In this regard, the COO described promotion of gender equality as a mighty agenda that the Bank’s Ten-year Strategy (2013-2022) fully embraces as an important step towards making growth more inclusive. “A viable inclusive growth and economic transformation can happen rapidly if appropriate measures are taken to effectively mainstream gender promotion and empowering women,” he told journalists afterwards.

Ginette-Ursule Yoman, Division Manager of the AfDB’s Gender and Social Development Monitoring Division, presented a study reporting the legal status and rights of women, human development, market and domestic work, voice, participation and civil life. She also emphasized the low level of women’s participation in politics in most African countries, and called on other countries to join Rwanda where 56 per cent of women serve in parliament.

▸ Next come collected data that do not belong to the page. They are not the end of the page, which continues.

(** * Matrimonial API: swipe / match state machine, discovery and sessions

    A shallow embedding of [main.py] (FastAPI handlers over a MongoDB
    database) and of the documents of [schemas.py].

    - A collection is the list of its documents in insertion order;
      [find_one] returns the first document that satisfies the query,
      [insert_one] appends, a cursor is the list of matching documents.
    - Handlers are computations in a state-and-exception monad over the
      database: an [HTTPException] leaves the database as it was when the
      exception was raised.
    - Values the handlers draw from their environment (the clock read by
      [now_utc], the [ObjectId] MongoDB gives to an inserted user, the token
      drawn by [secrets.token_urlsafe]) are arguments of the handlers.
    - Strings are byte strings; [lower] folds the ASCII letters. *)

From Stdlib Require Import List String Ascii ZArith Lia Bool Arith.
From Equations Require Import Equations.
Import ListNotations.
Open Scope string_scope.

(** ** Strings *)

Definition is_upper (c : ascii) : bool :=
  let n := nat_of_ascii c in ((65 <=? n) && (n <=? 90))%nat.

Definition ascii_lower (c : ascii) : ascii :=
  if is_upper c then ascii_of_nat (nat_of_ascii c + 32) else c.

(** [str.lower()] on ASCII text. *)
Fixpoint lower (s : string) : string :=
  match s with
  | EmptyString => EmptyString
  | String c s' => String (ascii_lower c) (lower s')
  end.



(** Every character of [s] satisfies [p]. *)
Fixpoint all_chars (p : ascii -> bool) (s : string) : bool :=
  match s with
  | EmptyString => true
  | String c s' => p c && all_chars p s'
  end.

Fixpoint drop (n : nat) (s : string) : string :=
  match n, s with
  | O, _ => s
  | S _, EmptyString => EmptyString
  | S n', String _ s' => drop n' s'
  end.

(** [s.replace(old, new)] for a non-empty [old]: the occurrences of [old]
    are found from the left and do not overlap; each is replaced by [new].
    (For an empty [old], which no call site passes, [s] is returned.) *)
Equations? str_replace (old new s : string) : string
  by wf (String.length s) lt :=
  str_replace old new EmptyString := EmptyString;
  str_replace old new (String c s')
    with (negb (old =? "") && String.prefix old (String c s')) => {
    | true := new ++ str_replace old new (drop (Nat.pred (String.length old)) s');
    | false := String c (str_replace old new s') }.
Proof.
  clear str_replace.
  assert (H : forall n t, String.length (drop n t) <= String.length t).
  { induction n as [|n IH]; intros [|d t]; simpl; auto. }
  specialize (H (Nat.pred (String.length old)) s'). lia.
Qed.

(** ** Time *)

(** A [datetime] in UTC, as microseconds since the epoch. *)
Definition datetime := Z.
Bind Scope Z_scope with datetime.

(** [timedelta(days=7)] *)
Definition seven_days : Z := 7 * 24 * 3600 * 1000000.

(** ** ObjectId *)

Module ObjectId.

(** An [ObjectId] is held by the 24 hexadecimal digits that [str] prints
    (letters in lower case); two ids are equal when these are. *)
Record t := mk { hex : string }.

Definition is_hex_digit (c : ascii) : bool :=
  let n := nat_of_ascii c in
  (((48 <=? n) && (n <=? 57)) || ((97 <=? n) && (n <=? 102))
   || ((65 <=? n) && (n <=? 70)))%nat.

(** [str(oid)] *)
Definition str (o : t) : string := hex o.

(** [ObjectId(s)]: [None] stands for [InvalidId]. *)
Definition of_str (s : string) : option t :=
  if (String.length s =? 24)%nat && all_chars is_hex_digit s
  then Some (mk (lower s)) else None.

Definition eqb (a b : t) : bool := (hex a =? hex b)%string.

(** The form [str] prints: 24 digits, the letters in lower case. *)
Definition canonical (o : t) : bool :=
  (String.length (hex o) =? 24)%nat
  && all_chars (fun c => is_hex_digit c && negb (is_upper c)) (hex o).

End ObjectId.

(** ** Documents ([schemas.py], with the fields [main.py] writes) *)

Module User.
Record t := mk {
  _id : ObjectId.t;
  name : string;
  email : string;
  password_hash : string;
  is_active : bool;
  gender : option string;
  date_of_birth : option string;
  location : option string;
  bio : option string;
  interests : list string;
  photos : list string;
  created_at : datetime;
  updated_at : datetime }.

(** [user["id"] = str(user["_id"])] *)
Definition id (u : t) : string := ObjectId.str (_id u).
End User.

Module Session.
Record t := mk {
  user_id : string;
  token : string;
  expires_at : datetime }.
End Session.

Module Swipe.
Record t := mk {
  user_id : string;
  target_id : string;
  action : string;
  created_at : datetime }.
End Swipe.

Module Match.
Record t := mk {
  user_a : string;
  user_b : string;
  created_at : datetime }.
End Match.

(** A user document read through the projection [{"password_hash": 0}],
    with the key ["id"] the handlers add to it. *)
Module Profile.
Record t := mk {
  _id : ObjectId.t;
  id : string;
  name : string;
  email : string;
  is_active : bool;
  gender : option string;
  date_of_birth : option string;
  location : option string;
  bio : option string;
  interests : list string;
  photos : list string;
  created_at : datetime;
  updated_at : datetime }.

Definition of_user (u : User.t) (uid : string) : t :=
  mk (User._id u) uid (User.name u) (User.email u) (User.is_active u)
     (User.gender u) (User.date_of_birth u) (User.location u) (User.bio u)
     (User.interests u) (User.photos u) (User.created_at u)
     (User.updated_at u).
End Profile.

(** ** The database: four collections, each in insertion order *)

Record DB := mkDB {
  db_user : list User.t;
  db_session : list Session.t;
  db_swipe : list Swipe.t;
  db_match : list Match.t }.

Definition empty_db : DB := mkDB [] [] [] [].

(** ** Requests and responses *)

Record SignupRequest := mkSignupRequest {
  signup_name : string; signup_email : string; signup_password : string }.

Record LoginRequest := mkLoginRequest {
  login_email : string; login_password : string }.

Record ProfileUpdate := mkProfileUpdate {
  upd_name : option string;
  upd_gender : option string;
  upd_date_of_birth : option string;
  upd_location : option string;
  upd_bio : option string;
  upd_interests : option (list string);
  upd_photos : option (list string) }.

Record SwipeRequest := mkSwipeRequest {
  target_id : string; action : string }.

Record SignupResponse := mkSignupResponse {
  resp_id : string; resp_email : string; resp_name : string }.

Record LoginResponse := mkLoginResponse {
  resp_token : string; resp_user : SignupResponse }.

(** [{"ok": ..., "match": ...}] *)
Record SwipeResponse := mkSwipeResponse { ok : bool; is_match : bool }.

(** ** Exceptions and the handler monad *)

Inductive Exception :=
| HTTPException (status_code : Z) (detail : string)
| InvalidId (oid : string).

Inductive outcome (A : Type) :=
| Return (a : A)
| Raise (e : Exception).
Arguments Return {A} a.
Arguments Raise {A} e.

The panel discussions also highlighted the need to elaborate sustainable policies to translate the international commitments into laws and actions; the necessity to identify effective incentives for successful implementation of sustainable reforms; and the effectiveness of governments and gender machineries to assume their roles and serve the purpose for which they are created.

The panelists stressed the need for countries to mainstream international commitments in national by-laws to achieve sustainable solutions to gender issues which have been lying there for far too long. “Various sustainable policies have been discussed over and over and changing the state of gender equality remains a challenge,” said Lorna Rutto, 2011 laureate of the Cartier Women’s Initiative Award for Sub-Saharan Africa, stressing that: “There should be change of behaviour.” She also said, “If we promote women’s life, it contributes to promoting economic development.”

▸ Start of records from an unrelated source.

(** ** The node collection of the unique-node condition *)

Section Placement.
Context {W KubeRunner : Type}.
Variable K : kubectl.Pkg W KubeRunner.
Variable v : KubeInstallVerify KubeRunner.

(** When every pod-kind component has labels and every node query succeeds,
    the loop returns the concatenation of the reported nodes; only pod-kind
    components are queried. *)
Lemma collectNodes_reported (fs : list Component) :
  forall acc s ns w',
    Forall labelled (pods K fs) ->
    reportedNodes K (kubectl v) (pods K fs) (world s) = Some (ns, w') ->
    collectNodes K v fs acc s
    = (Returns (inl (acc ++ ns)), mkState w' (calls s ++ map nodesCall (pods K fs))).
Proof.
  unfold pods.
  induction fs as [|f rest IH]; intros acc s ns w' Hlab Hrep; simpl in *.
  - injection Hrep as <- <-. unfold ret. by rewrite app_nil_r, state_eta.
  - unfold kubectl.IsPod. destruct (kubectl.isPod K (Kind f)) eqn:Hpod; simpl in *.
    + apply Forall_cons in Hlab as [Hf Hlab]. unfold labelled in Hf. rewrite Hf.
      unfold bind, kubectl.GetPodNodes, invoke.
      destruct (kubectl.getPodNodes K (kubectl v) (Namespace f) (Labels f) (world s))
        as [[n [e|]] w1]; [done|].
      destruct (reportedNodes K (kubectl v) _ w1) as [[more w2]|] eqn:Hmore; [|done].
      injection Hrep as <- <-. simpl.
      rewrite (IH (acc ++ n)
                  (mkState w1 (calls s ++ [CGetPodNodes (Namespace f) (Labels f)]))
                  more w2 Hlab Hmore).
      simpl. by rewrite <- !app_assoc.
    + by apply IH.
Qed.

(** Conversely, the loop only completes in that situation. *)
Lemma collectNodes_completes (fs : list Component) :
  forall acc s nodes s',
    collectNodes K v fs acc s = (Returns (inl nodes), s') ->
    exists ns, nodes = acc ++ ns /\ Forall labelled (pods K fs) /\
               reportedNodes K (kubectl v) (pods K fs) (world s) = Some (ns, world s').
Proof.
  unfold pods.
  induction fs as [|f rest IH]; intros acc s nodes s' Hrun; simpl in *.
  - injection Hrun as <- <-. exists []. by rewrite app_nil_r.
  - unfold kubectl.IsPod in Hrun.
    destruct (kubectl.isPod K (Kind f)) eqn:Hpod; simpl in *; [|by apply IH].
    destruct (blank (Labels f)) eqn:Hblank; [done|].
    unfold bind, kubectl.GetPodNodes, invoke in Hrun.
    destruct (kubectl.getPodNodes K (kubectl v) (Namespace f) (Labels f) (world s))
      as [[n [e|]] w1]; simpl in Hrun; [done|].
    apply IH in Hrun as (more & -> & Hlab & Hmore). simpl in Hmore.
    exists (n ++ more). rewrite Hmore.
    split; [by rewrite app_assoc|]. split; [|done].
    by constructor.
Qed.

(** The loop never panics, and an early return carries [false]. *)
Lemma collectNodes_early (fs : list Component) :
  forall acc s r s',
    collectNodes K v fs acc s = (r, s') ->
    exists x, r = Returns x /\ forall b e, x = inr (b, e) -> b = false /\ e <> None.
Proof.
  induction fs as [|f rest IH]; intros acc s r s' Hrun; simpl in *.
  - injection Hrun as <- <-. by eexists.
  - destruct (kubectl.IsPod K (Kind f)); simpl in *; [|by eapply IH].
    destruct (blank (Labels f)).
    { injection Hrun as <- <-. eexists; split; [done|]. by intros b e [= <- <-]. }
    unfold bind, kubectl.GetPodNodes, invoke in Hrun.
    destruct (kubectl.getPodNodes K (kubectl v) (Namespace f) (Labels f) (world s))
      as [[n [e|]] w1]; simpl in Hrun; [|by eapply IH].
    injection Hrun as <- <-. eexists; split; [done|]. by intros b e' [= <- <-].
Qed.

End Placement.

(** ** Properties of [IsDeployed] and [IsRunning] *)

Section DeployRun.
Context {W KubeRunner : Type}.
Variable K : kubectl.Pkg W KubeRunner.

In this regard, while thanking the Bank for the theme, Tunisia’s Minister of Women and Family, Sihem Badi, asserted that in addition to education only the by-laws and their effective application would bring sustainable solutions to gender equality in Africa and in Tunisia in particular.

While Mariama Sarr, the Minister for Gender and Children in Senegal, advocated for policy dialogue and resource mobilization with a focus on institutional support, Ghana’s Minister of Gender, Children and Social Protection, Nana Oye Lithur, explained that the systems inherited did not have gender components and that the current gender machineries do focus on economic and political stabilities. In her view, there is a need to cultivate expertise in gender, focusing on best practices in Africa.

For her part, Everjoice Win, Associate Director of Oxfam Zimbabwe, highlighted the power to lead, resource mobilization, leadership and confidence, as well as strong relationships with women’s movements “as the source of power and change we want.”

Diana Rivington, former gender equality expert for the Canadian International Development Agency (CIDA), also shared her experience. She echoed other panelists, emphasizing the need for planning, financial resources and developing expertise.